Last month, the Democratic Primary kicked off with the Iowa Caucuses. After a month of debates and initial contests, and a culling of the candidate field, the nation finally reached Super Tuesday, the day with the most nominating contests in the primary calendar.

How does it work?

Image courtesy of Politico.

Super Tuesday featured a whopping 15 contests and a total of 1,357 delegates up for grabs. Candidates need 1,991 (out of 3,979) to secure the nomination. Since 1984, 17 out of 18 Super Tuesday winners have gone on to win their party’s nomination, meaning the day effectively determines the party’s next standard bearer.
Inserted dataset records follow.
(** C2 (capacity law). With [MaxSize = k > 0], adding k+5 payloads to a
    freshly initialised storage succeeds k+5 times, leaves [QueueSize]
    equal to k, and keeps exactly the first k payloads: they are what k
    subsequent [GetRequest] calls return, in order. *)
Theorem capacity_law (k : Z) (xs : list bytes) :
  0 < k <= max_int ->
  Z.of_nat (length xs) = k + 5 ->
  ∃ q' q'',
    run (map CallAdd xs) (initialised k)
      = Some (q', map (λ _, AddReply None) xs) ∧
    QueueSize q' = Some (q', (k, None)) ∧
    Repr q' (take (Z.to_nat k) xs) ∧
    run (replicate (Z.to_nat k) CallGet) q'
      = Some (q'', map (λ x, GetReply x None) (take (Z.to_nat k) xs)).
Proof.
  intros Hk Hlen.
  destruct (run_adds_bounded xs (initialised k) [] (Repr_initialised k))
    as (q' & Hrun & HR & HM); [done|simpl; lia|].
  simpl in HR. destruct (run_gets _ q' HR) as (q'' & Hgets & _).
  rewrite length_take, Nat.min_l in Hgets by lia.
  exists q', q''. split_and!; [done| |done..].
  destruct HR as (Hlock & _ & Hsz & _).
  unfold QueueSize. rewrite Hlock. simpl. rewrite Hsz, length_take.
  do 3 f_equal. lia.
Qed.

Lemma capacity_law_witness :
  let xs := map (λ b, Some [b])
              [Byte.x31; Byte.x32; Byte.x33; Byte.x34; Byte.x35; Byte.x36;
               Byte.x37] in
  ∃ q' q'',
    run (map CallAdd xs) (initialised 2)
      = Some (q', map (λ _, AddReply None) xs) ∧
    QueueSize q' = Some (q', (2, None)) ∧
    Repr q' (take (Z.to_nat 2) xs) ∧
    run (replicate (Z.to_nat 2) CallGet) q'
      = Some (q'', map (λ x, GetReply x None) (take (Z.to_nat 2) xs)).
Proof.
  apply (capacity_law 2); [split; [lia|vm_compute; discriminate]|reflexivity].
Defined.

(** C5 (empty-pop law). [GetRequest] on an initialised storage whose
    [size] is 0 returns the nil payload together with the nil error, and
    leaves the storage as it was. *)
Theorem empty_pop_law (q : InMemoryQueueStorage) :
  lock q = Some tt -> size q = 0 ->
  GetRequest q = Some (q, (None, None)).
Proof. apply GetRequest_empty. Qed.
(** X6: against a cached stage list, [mapStageToApollo] answers either its
    input as it is or the identifier of a stage of the list, and
    [mapDealStageToApollo] answers its input as it is (a falsy one), its
    input trimmed, or the identifier of a stage of the list: no other
    identifier is ever made up. *)
Theorem stage_mapping_answers_known_stage_or_input :
  forall (w : World) (st st' : State) (stages : list Stage)
         (attioStage r : value),
    (apolloStagesCache st = Some stages ->
     StageMapping.mapStageToApollo w attioStage st = (st', Ok r) ->
     r = attioStage \/ exists s, In s stages /\ r = JStr (stage_id s))
    /\ (apolloOpportunityStagesCache st = Some stages ->
        OpportunityStageMapping.mapDealStageToApollo w attioStage st = (st', Ok r) ->
        r = attioStage
        \/ (exists name, attioStage = JStr name /\ r = JStr (trim name))
        \/ exists s, In s stages /\ r = JStr (stage_id s)).
Proof.
  intros w st st' stages attioStage r. split; intros Hc H.
  - unfold StageMapping.mapStageToApollo in H.
    destruct (negb (truthy attioStage)).
    { apply ret_inv in H as [_ ->]. auto. }
    run_bind H sta mapped Hmapped. apply lift_ok_inv in Hmapped as [-> _].
    run_bind H stb via Hvia.
    assert (Hv : stb = st
                 /\ (via = None
                     \/ exists s, In s stages /\ via = Some (JStr (stage_id s)))).
    { destruct mapped as [name | | ].
      - destruct (negb (is_empty name)).
        + run_bind Hvia stc stageId Hfind.
          destruct (contact_find_truthy _ _ _ _ _ _ Hc Hfind) as [-> Hr].
          apply ret_inv in Hvia as [-> ->]. split; [reflexivity |].
          destruct Hr as [-> | (s & Hin & ->)]; [left; reflexivity |].
          destruct (truthy (JStr (stage_id s))); eauto.
        + apply ret_inv in Hvia as [-> ->]. auto.
      - unfold bind in Hvia.
        rewrite (contact_find_inherited_cached w st stages Hc) in Hvia.
        discriminate Hvia.
      - apply ret_inv in Hvia as [-> ->]. auto. }
    destruct Hv as [-> [-> | (s & Hin & ->)]].
    + run_bind H stc stageId Hfind.
      destruct (contact_find_truthy _ _ _ _ _ _ Hc Hfind) as [-> Hr].
      destruct Hr as [Hf | (s & Hin & ->)].
      * rewrite Hf in H.
        destruct (match attioStage with
                  | JStr s => looks_like_stage_id s
                  | _ => false
                  end);
          apply ret_inv in H as [_ ->]; auto.
      * destruct (truthy (JStr (stage_id s))).
        -- apply ret_inv in H as [_ ->]. eauto.
        -- destruct (match attioStage with
                     | JStr s => looks_like_stage_id s
                     | _ => false
                     end);
             apply ret_inv in H as [_ ->]; auto.
    + apply ret_inv in H as [_ ->]. eauto.
  - unfold OpportunityStageMapping.mapDealStageToApollo in H.
    destruct (negb (truthy attioStage)).
    { apply ret_inv in H as [_ ->]. auto. }
    run_bind H sta name Hname. apply lift_ok_inv in Hname as [-> Hs].
    assert (Hattio : attioStage = JStr name).
    { destruct attioStage; simpl in Hs; try discriminate Hs.
      inversion Hs. reflexivity. }
    destruct (looks_like_stage_id (trim name)).
    { apply ret_inv in H as [_ ->]. right. left. eauto. }
    assert (Hvia : forall key stx res,
               OpportunityStageMapping.viaTable w key st = (stx, Ok res) ->
               stx = st
               /\ (res = None
                   \/ exists s, In s stages /\ res = Some (JStr (stage_id s)))).
    { intros key stx res Hv. unfold OpportunityStageMapping.viaTable in Hv.
      destruct (table_get OpportunityStageMapping.OPPORTUNITY_STAGE_NAME_MAPPING key)
        as [mappedName | | ].
      - destruct (negb (is_empty mappedName)).
        + run_bind Hv stc stageId Hfind.
          destruct (opportunity_find_truthy _ _ _ _ _ _ Hc Hfind) as [-> Hr].
          apply ret_inv in Hv as [-> ->]. split; [reflexivity |].
          destruct Hr as [-> | (s & Hin & ->)]; [left; reflexivity |].
          destruct (truthy (JStr (stage_id s))); eauto.
        + apply ret_inv in Hv as [-> ->]. auto.
      - run_bind Hv stc stageId Hfind.
        unfold OpportunityStageMapping.findApolloOpportunityStageIdByName_inherited
          in Hfind.
        rewrite (bind_run _ _ _ _ _
                   (getApolloOpportunityStages_cached w st stages Hc)) in Hfind.
        destruct stages as [ | s0 l ]; [ | discriminate Hfind].
        apply ret_inv in Hfind as [-> ->].
        apply ret_inv in Hv as [-> ->]. auto.
      - apply ret_inv in Hv as [-> ->]. auto. }
    run_bind H stb direct Hdirect. destruct (Hvia _ _ _ Hdirect) as [-> Hd].
    destruct Hd as [-> | (s & Hin & ->)];
      [ | apply ret_inv in H as [_ ->]; eauto ].
    run_bind H stc byNormalized Hnormalized.
    assert (Hnorm : stc = st
                    /\ (byNormalized = None
                        \/ exists s, In s stages
                                     /\ byNormalized = Some (JStr (stage_id s)))).
    { destruct (OpportunityStageMapping.normalizeName (trim name)) as [n | ].
      - destruct (negb (is_empty n) && negb (String.eqb n (trim name))).
        + exact (Hvia _ _ _ Hnormalized).
        + apply ret_inv in Hnormalized as [-> ->]. auto.
      - apply ret_inv in Hnormalized as [-> ->]. auto. }
    destruct Hnorm as [-> [-> | (s & Hin & ->)]];
      [ | apply ret_inv in H as [_ ->]; eauto ].
    run_bind H std stageId Hfind.
    destruct (opportunity_find_truthy _ _ _ _ _ _ Hc Hfind) as [-> Hr].
    destruct Hr as [Hf | (s & Hin & ->)].
    + rewrite Hf in H. apply ret_inv in H as [_ ->]. right. left. eauto.
    + destruct (truthy (JStr (stage_id s)));
        apply ret_inv in H as [_ ->]; eauto.
Qed.
Lemma kalloc_huge_then_free_leaks_witness :
  exists s', (p <- kalloc_huge ;; kfree_huge (I := demo_image) p) demo_kst = Ret tt s' /\
    kinv (I := demo_image) s' [demo_page] [].
Proof.
  destruct (kalloc_huge_then_free_leaks (I := demo_image) demo_kst [demo_page] demo_huge [] demo_kinv)
    as (s' & E & K & _).
  exists s'. split; [exact E|exact K].
Defined.

Lemma huge_page_shared_then_freed_witness :
  exists s', (p <- kalloc_huge ;; inc_ref (p + 4096 * 7) ;; kfree (I := demo_image) (p + 4096 * 7))
               demo_kst = Ret tt s' /\
    kinv (I := demo_image) s' [demo_huge + 4096 * 7; demo_page] [].
Proof.
  apply (huge_page_shared_then_freed (I := demo_image) demo_kst [demo_page] demo_huge [] 7 demo_kinv).
  lia.
Defined.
The contests, in order of available delegates, are as follows:

  1. California (415)
  2. Texas (228)
  3. North Carolina (116)
  4. Virginia (99)
  5. Massachusetts (91)
  6. Minnesota (75)
  7. Colorado (67)
  8. Tennessee (64)
  9. Alabama (52)
  10. Oklahoma (37)
  11. Arkansas (31)
  12. Utah (29)
  13. Maine (24)
  14. Vermont (16)
  15. American Samoa (6)

It should be noted that while the Democrats Abroad (13 delegates) also began their contest on Super Tuesday, it will end on March 10th and thus final results will be delayed until then.

Preview

February Delegate Count for the Democratic Primary 2020. Scroll to the right or click “View larger version”!

In February, Vermont Senator Bernie Sanders emerged as the early front-runner with 54 delegates after narrow victories in New Hampshire and Nevada and second place finishes in Iowa and South Carolina. After some poor showings in the first three contests, former Vice President Joe Biden landed a decisive victory in South Carolina this past weekend, propelling him into second place heading into Super Tuesday. Former South Bend, Indiana Mayor Pete Buttigieg was in third place after an Iowa victory and being the runner-up in New Hampshire and Nevada. Massachusetts Senator Elizabeth Warren and Minnesota Senator Amy Klobuchar were fourth and fifth, respectively, while entrepreneurs Andrew Yang and Tom Steyer continued to win zero delegates. By Monday, March 2, Yang, Steyer, Buttigieg, and Klobuchar had all dropped out, with the latter two endorsing Biden alongside former candidate Beto O’Rourke.

Chart courtesy of FiveThirtyEight

As of Tuesday morning, Biden was the forecasted winner of Super Tuesday with an estimated 484 delegates, per FiveThirtyEight. Sanders was the forecasted runner up with 463, followed by former New York Mayor Mike Bloomberg with 222 and Massachusetts Senator Elizabeth Warren with 162.

How exactly did this play out?

Results

Results of Super Tuesday for the 2020 Democratic Primary. Scroll to the right or click “View larger version”!

Per the Associated Press (AP), Biden was projected to be the winner of Super Tuesday, pulling off nine victories in Massachusetts, Minnesota, Texas, and the South (Alabama, Arkansas, North Carolina, Oklahoma, Tennessee, Virginia). Senator Sanders won California, Colorado, Utah, and his home state of Vermont. While Maine is still being counted, Biden and Sanders were tied after 81% of precincts reporting (with Biden narrowly ahead in the popular vote). Bloomberg pulled off a victory in the American Samoa caucus. Warren, who has not won a single contest, moved into third place. Hawaii Representative Tulsi Gabbard remains in last place.

What’s Next?

March has two more major primary days on the 10th and 17th, with 6 states (352 delegates) and 4 states (577 delegates), respectively. The Northern Marianas territory (6 delegates) will vote on March 14, Georgia (105 delegates) on March 24, and Puerto Rico (51 delegates) on March 29. There are also two Democratic debates on the 6th and 15th.